I also bisected a bunch of failing assertions on ARM and aarch64 to this commit. Here's a reduced reproducer:

$ cat repro.c 
char *a;
long b;
int c() {
  int d, e = d = 0;
  for (; d < 8; d++)
    e += a[d] - a[b ^ d] - a[b] >> -a[d] >> 1;
  return e;
}
$ clang -target aarch64-linux-gnu -c repro.c -O3
clang: ../include/llvm/CodeGen/BasicTTIImpl.h:149: llvm::InstructionCost llvm::BasicTTIImplBase<T>::getInsertSubvectorOverhead(llvm::VectorType*, int, llvm::FixedVectorType*) [with T = llvm::AArch64TTIImpl]: Assertion `(!isa<FixedVectorType>(VTy) || (Index + NumSubElts) <= (int)cast<FixedVectorType>(VTy)->getNumElements()) && "SK_InsertSubvector index out of range"' failed.
MaskRay added a comment.EditedJun 22 2022, 10:13 PM

Looks like cac60940b771a0685d058a5b471c84cea05fdc46 causes a miscompile again.
This can be reproduced at this commit or current head.
The commit causes https://github.com/pytorch/cpuinfo src/x86/isa.c:cpuinfo_x86_detect_isa to be miscompiled at least in -Os -fsanitize=memory -march=haswell -fsanitize-memory-param-retval -fsanitize-memory-use-after-dtor mode.

For the test test/init.cc, the address of isa soon incorrectly becomes zero:

(gdb) p &isa
$3 = (struct cpuinfo_x86_isa *) 0x0

Then the test will crash here isa.sysenter = !!(basic_info.edx & UINT32_C(0x00000800)); since the address of isa.sysenter is incorrectly considered as 0x2.

cac60940b771a0685d058a5b471c84cea05fdc46 is not fixed by f96fbc5d96869e7c75f64dacab6e4894ed291530 [SLP]Fix a crash when insert subvector is out of range..
I am sorry as I am preparing a revert.

Here is -mllvm -print-changed -mllvm -print-module-scope output before SLPVectorizer: https://gist.github.com/MaskRay/23f0db50e136127fda1b4f83db2488da

Here is -mllvm -print-changed -mllvm -print-module-scope output before SLPVectorizer: https://gist.github.com/MaskRay/23f0db50e136127fda1b4f83db2488da

Double checked the patch and the results.

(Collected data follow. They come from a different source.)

Lemma IsolationOf_fold pod policies by_ by_' d name :
  fold_result (IsolationOf_step pod) by_ policies = Ok by_' →
  name ∈ opt_or [] (by_' !! d) ↔
  name ∈ opt_or [] (by_ !! d) ∨
  ∃ p t, p ∈ policies ∧ Translate p = Ok t ∧ pol_Namespace p = Namespace pod ∧
    Matches (Subject t) (Labels pod) = true ∧ isolates t d = true ∧ pol_Name p = name.
Proof.
  revert by_. induction policies as [|p policies IH]; intros by_; simpl.
  - intros [= <-]. split; [by left|]. intros [?|(? & ? & Hin & _)]; [done|].
    by apply elem_of_nil in Hin.
  - unfold mbind at 1, result_bind at 1.
    destruct (IsolationOf_step pod by_ p) as [m|e] eqn:Hs; [|done].
    intros Hf. rewrite (IH m Hf), (IsolationOf_step_lookup _ _ _ _ d Hs), elem_of_app.
    setoid_rewrite elem_of_cons. split.
    + intros [[H|H]|(q & t & ? & ?)]; [by left| |right; exists q, t; naive_solver].
      right. destruct (Translate p) as [t|] eqn:Ht; [|by apply elem_of_nil in H].
      destruct (bool_decide _) eqn:Hns, (Matches _ _) eqn:Hm, (isolates t d) eqn:Hi;
        simpl in H; rewrite ?elem_of_nil, ?list_elem_of_singleton in H; try done.
      apply bool_decide_eq_true in Hns. exists p, t. naive_solver.
    + intros [H|(q & t & [->|Hq] & Ht & Hns & Hm & Hi & Hn)]; [by left; left| |].
      * left; right. rewrite Ht, Hm, Hi, bool_decide_true by done. simpl.
        by apply list_elem_of_singleton.
      * right. eauto 10.
Qed.
Lemma IsolationOf_fold_nonempty pod policies by_ by_' :
  fold_result (IsolationOf_step pod) by_ policies = Ok by_' →
  (∀ d l, by_ !! d = Some l → l ≠ []) → (∀ d l, by_' !! d = Some l → l ≠ []).
Proof.
  revert by_. induction policies as [|p policies IH]; intros by_; simpl.
  - by intros [= <-].
  - unfold mbind at 1, result_bind at 1.
    destruct (IsolationOf_step pod by_ p) as [m|e] eqn:Hs; [|done].
    intros Hf Hn. apply (IH m Hf). clear -Hs Hn. revert Hs.
    unfold IsolationOf_step, mbind, result_bind.
    repeat case_match; intros; simplify_eq/=; eauto.
    repeat case_match; rewrite ?lookup_insert in *; repeat case_decide;
      simplify_eq; eauto; by destruct (opt_or _ _).
Qed.

Lemma IsolationOf_elem pod policies by_ d name :
  IsolationOf pod policies = Ok by_ →
  name ∈ opt_or [] (by_ !! d) ↔
  ∃ p t, p ∈ policies ∧ Translate p = Ok t ∧ pol_Namespace p = Namespace pod ∧
    Matches (Subject t) (Labels pod) = true ∧ isolates t d = true ∧ pol_Name p = name.
Proof.
  unfold IsolationOf. destruct (fold_result _ _ _) as [m|e] eqn:Hf; [|done].
  intros [= <-].
  assert (name ∈ opt_or [] ((sort_strings <$> m) !! d) ↔ name ∈ opt_or [] (m !! d)) as ->.
  { rewrite lookup_fmap. destruct (m !! d); simpl; [apply elem_of_sort_strings|done]. }
  rewrite (IsolationOf_fold _ _ _ _ d name Hf), lookup_empty. simpl.
  rewrite elem_of_nil. naive_solver.
Qed.

Lemma IsolationOf_nonempty pod policies by_ d l :
  IsolationOf pod policies = Ok by_ → by_ !! d = Some l → l ≠ [].
Proof.
  unfold IsolationOf. destruct (fold_result _ _ _) as [m|e] eqn:Hf; [|done].
  intros [= <-]. rewrite lookup_fmap, fmap_Some. intros (l' & Hl & ->) Hn.
  apply (IsolationOf_fold_nonempty _ _ _ _ Hf ltac:(done) d l' Hl).
  apply length_zero_iff_nil. by rewrite <-(length_sort_strings l'), Hn.
Qed.
End isolation_facts.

The patch itself does not change the vectorization, just adjusts the cost model estimation. Some of the buildvector sequences are not profitable for re-vectorization after this patch, nothing else. Plus, the code after this patch results in the same code, being applied to the compiler without the patch, i.e. the code transformations are the same, just different vectorization.
Maybe the debug info is corrupted somehow? Or there are other effects?

MaskRay added a comment.EditedJun 23 2022, 12:59 PM

Here is -mllvm -print-changed -mllvm -print-module-scope output before SLPVectorizer: https://gist.github.com/MaskRay/23f0db50e136127fda1b4f83db2488da

Double checked the patch and the results. The patch itself does not change the vectorization, just adjusts the cost model estimation. Some of the buildvector sequences are not profitable for re-vectorization after this patch, nothing else. Plus, the code after this patch results in the same code, being applied to the compiler without the patch, i.e. the code transformations are the same, just different vectorization.

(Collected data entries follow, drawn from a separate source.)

Lemma Expand_allows rules d t :
  Forall wf_rule rules → keys_agree rules → upper_name (t_proto t) = true →
  ruleset_allows cidr_contains ns_labels (Expand rules) d t
  = rules_allow cidr_contains ns_labels rules d t.
Proof.
  intros Hwf Hag Hup. apply eq_true_iff_eq.
  unfold ruleset_allows, rules_allow, sg_rule_allows, rule_allows. rewrite !existsb_In.
  setoid_rewrite Expand_elem; [|done]. split.
  - intros (rule & (c & Hc & <-) & Hal). destruct c as [[[r peer] port] family].
    simpl in Hal. apply candidates_family in Hc as (Hr & Hpeer & Hport & Hfam).
    exists r. split; [done|]. rewrite (sg_remote_peer rules) in Hal by done.
    rewrite !andb_true_iff in Hal. destruct Hal as [[[[-> _] Hpr] Hpo] Hp].
    pose proof (sg_ports_allow r peer port family t
      (proj1 (Forall_forall _ _) Hwf r Hr) Hport Hup) as Heq.
    simpl in Heq. rewrite Hpr, Hpo in Heq. simpl in *.
    apply andb_true_iff; split; [by apply existsb_In; eauto|].
    destruct (bool_decide (rule_Ports r = [])) eqn:Hb; [done|]. simpl in *.
    apply existsb_In. exists port. split; [|done].
    unfold expand_ports in Hport. by destruct (rule_Ports r).
  - intros (r & Hr & Hal). rewrite !andb_true_iff in Hal. destruct Hal as [Hd [Hp Hpo]].
    apply existsb_In in Hp as (peer & Hpeer & Hp).
    assert (∃ port, port ∈ expand_ports r ∧
      bool_decide (rule_Ports r = []) || port_allows port t = true) as (port & Hport & Hpa).
    { unfold expand_ports. destruct (rule_Ports r); [exists (mkPort "" 0 0); split; [by left|done]|].
      simpl in Hpo. apply (existsb_In (λ p, port_allows p t) (_ :: _)) in Hpo as (q & ? & ?). eauto. }
    exists (expand_rule r peer port (familyOfCIDR (t_addr t))). split.
    { exists (r, peer, port, familyOfCIDR (t_addr t)). split; [|done].
      apply candidates_family. eauto using peer_family. }
    rewrite (sg_remote_peer rules) by done. rewrite <-!andb_assoc, (andb_assoc (_ || _)).
    rewrite sg_ports_allow by (done || by apply (proj1 (Forall_forall _ _) Hwf)).
    simpl. rewrite Hd, Hpa, Hp, bool_decide_true by done. done.
Qed.
End exactness.

(** ** When a selector key stands for one peer set *)
Section selector_keys.
Context {L : LabelsAPI} `{!LabelsLaws L} `{!SelectorStringLaws L}.

(** A pod selector that does not print as the word [SelectorKey] uses for
    "no pod selector". *)
Definition not_all (podSel : option LabelSelector) : Prop :=
  ∀ l s, podSel = Some l → LabelSelectorAsSelector l = Ok s → SelectorString s ≠ "all".

Definition key_scope (ns : string) (nsSel : option Selector) : string :=
  match nsSel with
  | None => "ns=" +:+ ns | Some s => "nsSelector=" +:+ SelectorString s end.
Definition key_pods (podSel : option Selector) : string :=
  match podSel with None => "all" | Some s => SelectorString s end.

I have added IR before/after SLPVectorizer, with and without the two commits, and generated assembly to https://gist.github.com/MaskRay/23f0db50e136127fda1b4f83db2488da
Hope they are useful.

Maybe the debug info is corrupted somehow? Or there are other effects?

The codegen is corrupted. I provide debug info just in case it helps analyze the problem.

Here is -mllvm -print-changed -mllvm -print-module-scope output before SLPVectorizer: https://gist.github.com/MaskRay/23f0db50e136127fda1b4f83db2488da

Double checked the patch and the results. The patch itself does not change the vectorization, just adjusts the cost model estimation. Some of the buildvector sequences are not profitable for re-vectorization after this patch, nothing else. Plus, the code after this patch results in the same code, being applied to the compiler without the patch, i.e. the code transformations are the same, just different vectorization.

I have added IR before/after SLPVectorizer, with and without the two commits, and generated assembly to https://gist.github.com/MaskRay/23f0db50e136127fda1b4f83db2488da
Hope they are useful.

Maybe the debug info is corrupted somehow? Or there are other effects?

The codegen is corrupted. I provide debug info just in case it helps analyze the problem.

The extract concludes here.